BEGIN SUPPLIED MATERIAL

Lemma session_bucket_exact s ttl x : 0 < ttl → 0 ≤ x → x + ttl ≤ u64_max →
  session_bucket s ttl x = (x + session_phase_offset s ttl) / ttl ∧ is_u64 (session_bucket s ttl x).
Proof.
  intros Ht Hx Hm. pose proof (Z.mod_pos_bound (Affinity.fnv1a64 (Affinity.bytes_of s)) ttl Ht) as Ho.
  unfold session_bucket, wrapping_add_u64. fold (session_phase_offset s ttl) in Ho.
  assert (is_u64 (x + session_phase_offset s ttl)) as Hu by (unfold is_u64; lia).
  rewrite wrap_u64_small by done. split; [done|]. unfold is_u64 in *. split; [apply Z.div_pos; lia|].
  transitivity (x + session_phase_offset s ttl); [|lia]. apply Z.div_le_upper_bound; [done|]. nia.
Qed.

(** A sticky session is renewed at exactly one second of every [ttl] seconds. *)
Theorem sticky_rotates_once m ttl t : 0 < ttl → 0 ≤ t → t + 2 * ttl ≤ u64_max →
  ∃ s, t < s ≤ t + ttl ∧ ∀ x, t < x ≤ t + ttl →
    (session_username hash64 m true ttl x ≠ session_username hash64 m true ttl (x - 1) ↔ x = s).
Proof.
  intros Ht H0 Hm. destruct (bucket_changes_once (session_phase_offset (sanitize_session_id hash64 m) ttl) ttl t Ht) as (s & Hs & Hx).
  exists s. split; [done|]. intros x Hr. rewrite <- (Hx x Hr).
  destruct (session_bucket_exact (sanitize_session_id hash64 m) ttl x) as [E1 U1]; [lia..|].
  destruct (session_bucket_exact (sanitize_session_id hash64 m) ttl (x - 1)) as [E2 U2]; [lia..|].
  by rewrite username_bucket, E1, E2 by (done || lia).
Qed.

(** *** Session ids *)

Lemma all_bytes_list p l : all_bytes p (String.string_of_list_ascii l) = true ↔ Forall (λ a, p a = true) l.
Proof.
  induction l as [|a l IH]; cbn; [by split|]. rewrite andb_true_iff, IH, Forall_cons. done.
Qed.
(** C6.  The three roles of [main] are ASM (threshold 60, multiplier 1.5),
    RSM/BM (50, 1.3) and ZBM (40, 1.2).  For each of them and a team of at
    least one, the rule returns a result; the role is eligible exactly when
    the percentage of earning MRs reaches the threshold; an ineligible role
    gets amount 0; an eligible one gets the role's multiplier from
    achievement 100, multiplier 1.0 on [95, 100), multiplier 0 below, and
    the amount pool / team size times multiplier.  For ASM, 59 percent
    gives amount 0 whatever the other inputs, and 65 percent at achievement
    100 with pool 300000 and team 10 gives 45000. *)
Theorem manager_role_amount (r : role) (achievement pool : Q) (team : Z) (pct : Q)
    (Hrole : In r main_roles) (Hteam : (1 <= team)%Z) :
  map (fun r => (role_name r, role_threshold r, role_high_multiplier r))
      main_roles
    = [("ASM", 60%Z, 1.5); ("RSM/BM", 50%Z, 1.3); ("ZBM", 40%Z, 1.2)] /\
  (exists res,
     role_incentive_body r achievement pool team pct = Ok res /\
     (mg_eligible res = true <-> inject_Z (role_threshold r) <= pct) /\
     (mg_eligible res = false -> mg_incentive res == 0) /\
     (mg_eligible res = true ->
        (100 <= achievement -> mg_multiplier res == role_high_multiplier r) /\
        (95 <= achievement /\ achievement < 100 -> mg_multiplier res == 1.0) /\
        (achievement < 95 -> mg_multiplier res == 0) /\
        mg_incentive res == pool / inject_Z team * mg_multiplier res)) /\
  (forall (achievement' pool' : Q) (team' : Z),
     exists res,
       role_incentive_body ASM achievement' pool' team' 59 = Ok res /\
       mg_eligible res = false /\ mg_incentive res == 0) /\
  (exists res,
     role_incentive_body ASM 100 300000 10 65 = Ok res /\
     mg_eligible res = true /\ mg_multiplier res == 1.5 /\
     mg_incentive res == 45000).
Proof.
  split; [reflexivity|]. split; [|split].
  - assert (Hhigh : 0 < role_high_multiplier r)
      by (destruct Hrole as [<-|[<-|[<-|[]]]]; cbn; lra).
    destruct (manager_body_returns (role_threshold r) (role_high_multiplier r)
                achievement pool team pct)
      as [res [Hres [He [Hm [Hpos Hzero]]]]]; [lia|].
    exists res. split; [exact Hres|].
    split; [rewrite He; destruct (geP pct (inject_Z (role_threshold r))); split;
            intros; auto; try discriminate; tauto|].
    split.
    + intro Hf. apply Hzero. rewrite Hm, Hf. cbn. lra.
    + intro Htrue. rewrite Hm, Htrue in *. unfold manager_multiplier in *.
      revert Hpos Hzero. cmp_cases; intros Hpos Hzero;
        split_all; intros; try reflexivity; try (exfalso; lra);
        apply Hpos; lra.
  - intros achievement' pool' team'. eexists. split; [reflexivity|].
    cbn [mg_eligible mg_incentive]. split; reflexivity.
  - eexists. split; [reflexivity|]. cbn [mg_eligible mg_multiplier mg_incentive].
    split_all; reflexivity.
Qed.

END SUPPLIED MATERIAL

EXERCISE BRIEF: Exactly as they stand above, retype all of the records.

OUTPUT FOR THIS EXERCISE:
Lemma session_bucket_exact s ttl x : 0 < ttl → 0 ≤ x → x + ttl ≤ u64_max →
  session_bucket s ttl x = (x + session_phase_offset s ttl) / ttl ∧ is_u64 (session_bucket s ttl x).
Proof.
  intros Ht Hx Hm. pose proof (Z.mod_pos_bound (Affinity.fnv1a64 (Affinity.bytes_of s)) ttl Ht) as Ho.
  unfold session_bucket, wrapping_add_u64. fold (session_phase_offset s ttl) in Ho.
  assert (is_u64 (x + session_phase_offset s ttl)) as Hu by (unfold is_u64; lia).
  rewrite wrap_u64_small by done. split; [done|]. unfold is_u64 in *. split; [apply Z.div_pos; lia|].
  transitivity (x + session_phase_offset s ttl); [|lia]. apply Z.div_le_upper_bound; [done|]. nia.
Qed.

(** A sticky session is renewed at exactly one second of every [ttl] seconds. *)
Theorem sticky_rotates_once m ttl t : 0 < ttl → 0 ≤ t → t + 2 * ttl ≤ u64_max →
  ∃ s, t < s ≤ t + ttl ∧ ∀ x, t < x ≤ t + ttl →
    (session_username hash64 m true ttl x ≠ session_username hash64 m true ttl (x - 1) ↔ x = s).
Proof.
  intros Ht H0 Hm. destruct (bucket_changes_once (session_phase_offset (sanitize_session_id hash64 m) ttl) ttl t Ht) as (s & Hs & Hx).
  exists s. split; [done|]. intros x Hr. rewrite <- (Hx x Hr).
  destruct (session_bucket_exact (sanitize_session_id hash64 m) ttl x) as [E1 U1]; [lia..|].
  destruct (session_bucket_exact (sanitize_session_id hash64 m) ttl (x - 1)) as [E2 U2]; [lia..|].
  by rewrite username_bucket, E1, E2 by (done || lia).
Qed.

(** *** Session ids *)

Lemma all_bytes_list p l : all_bytes p (String.string_of_list_ascii l) = true ↔ Forall (λ a, p a = true) l.
Proof.
  induction l as [|a l IH]; cbn; [by split|]. rewrite andb_true_iff, IH, Forall_cons. done.
Qed.
(** C6.  The three roles of [main] are ASM (threshold 60, multiplier 1.5),
    RSM/BM (50, 1.3) and ZBM (40, 1.2).  For each of them and a team of at
    least one, the rule returns a result; the role is eligible exactly when
    the percentage of earning MRs reaches the threshold; an ineligible role
    gets amount 0; an eligible one gets the role's multiplier from
    achievement 100, multiplier 1.0 on [95, 100), multiplier 0 below, and
    the amount pool / team size times multiplier.  For ASM, 59 percent
    gives amount 0 whatever the other inputs, and 65 percent at achievement
    100 with pool 300000 and team 10 gives 45000. *)
Theorem manager_role_amount (r : role) (achievement pool : Q) (team : Z) (pct : Q)
    (Hrole : In r main_roles) (Hteam : (1 <= team)%Z) :
  map (fun r => (role_name r, role_threshold r, role_high_multiplier r))
      main_roles
    = [("ASM", 60%Z, 1.5); ("RSM/BM", 50%Z, 1.3); ("ZBM", 40%Z, 1.2)] /\
  (exists res,
     role_incentive_body r achievement pool team pct = Ok res /\
     (mg_eligible res = true <-> inject_Z (role_threshold r) <= pct) /\
     (mg_eligible res = false -> mg_incentive res == 0) /\
     (mg_eligible res = true ->
        (100 <= achievement -> mg_multiplier res == role_high_multiplier r) /\
        (95 <= achievement /\ achievement < 100 -> mg_multiplier res == 1.0) /\
        (achievement < 95 -> mg_multiplier res == 0) /\
        mg_incentive res == pool / inject_Z team * mg_multiplier res)) /\
  (forall (achievement' pool' : Q) (team' : Z),
     exists res,
       role_incentive_body ASM achievement' pool' team' 59 = Ok res /\
       mg_eligible res = false /\ mg_incentive res == 0) /\
  (exists res,
     role_incentive_body ASM 100 300000 10 65 = Ok res /\
     mg_eligible res = true /\ mg_multiplier res == 1.5 /\
     mg_incentive res == 45000).
Proof.
  split; [reflexivity|]. split; [|split].
  - assert (Hhigh : 0 < role_high_multiplier r)
      by (destruct Hrole as [<-|[<-|[<-|[]]]]; cbn; lra).
    destruct (manager_body_returns (role_threshold r) (role_high_multiplier r)
                achievement pool team pct)
      as [res [Hres [He [Hm [Hpos Hzero]]]]]; [lia|].
    exists res. split; [exact Hres|].
    split; [rewrite He; destruct (geP pct (inject_Z (role_threshold r))); split;
            intros; auto; try discriminate; tauto|].
    split.
    + intro Hf. apply Hzero. rewrite Hm, Hf. cbn. lra.
    + intro Htrue. rewrite Hm, Htrue in *. unfold manager_multiplier in *.
      revert Hpos Hzero. cmp_cases; intros Hpos Hzero;
        split_all; intros; try reflexivity; try (exfalso; lra);
        apply Hpos; lra.
  - intros achievement' pool' team'. eexists. split; [reflexivity|].
    cbn [mg_eligible mg_incentive]. split; reflexivity.
  - eexists. split; [reflexivity|]. cbn [mg_eligible mg_multiplier mg_incentive].
    split_all; reflexivity.
Qed.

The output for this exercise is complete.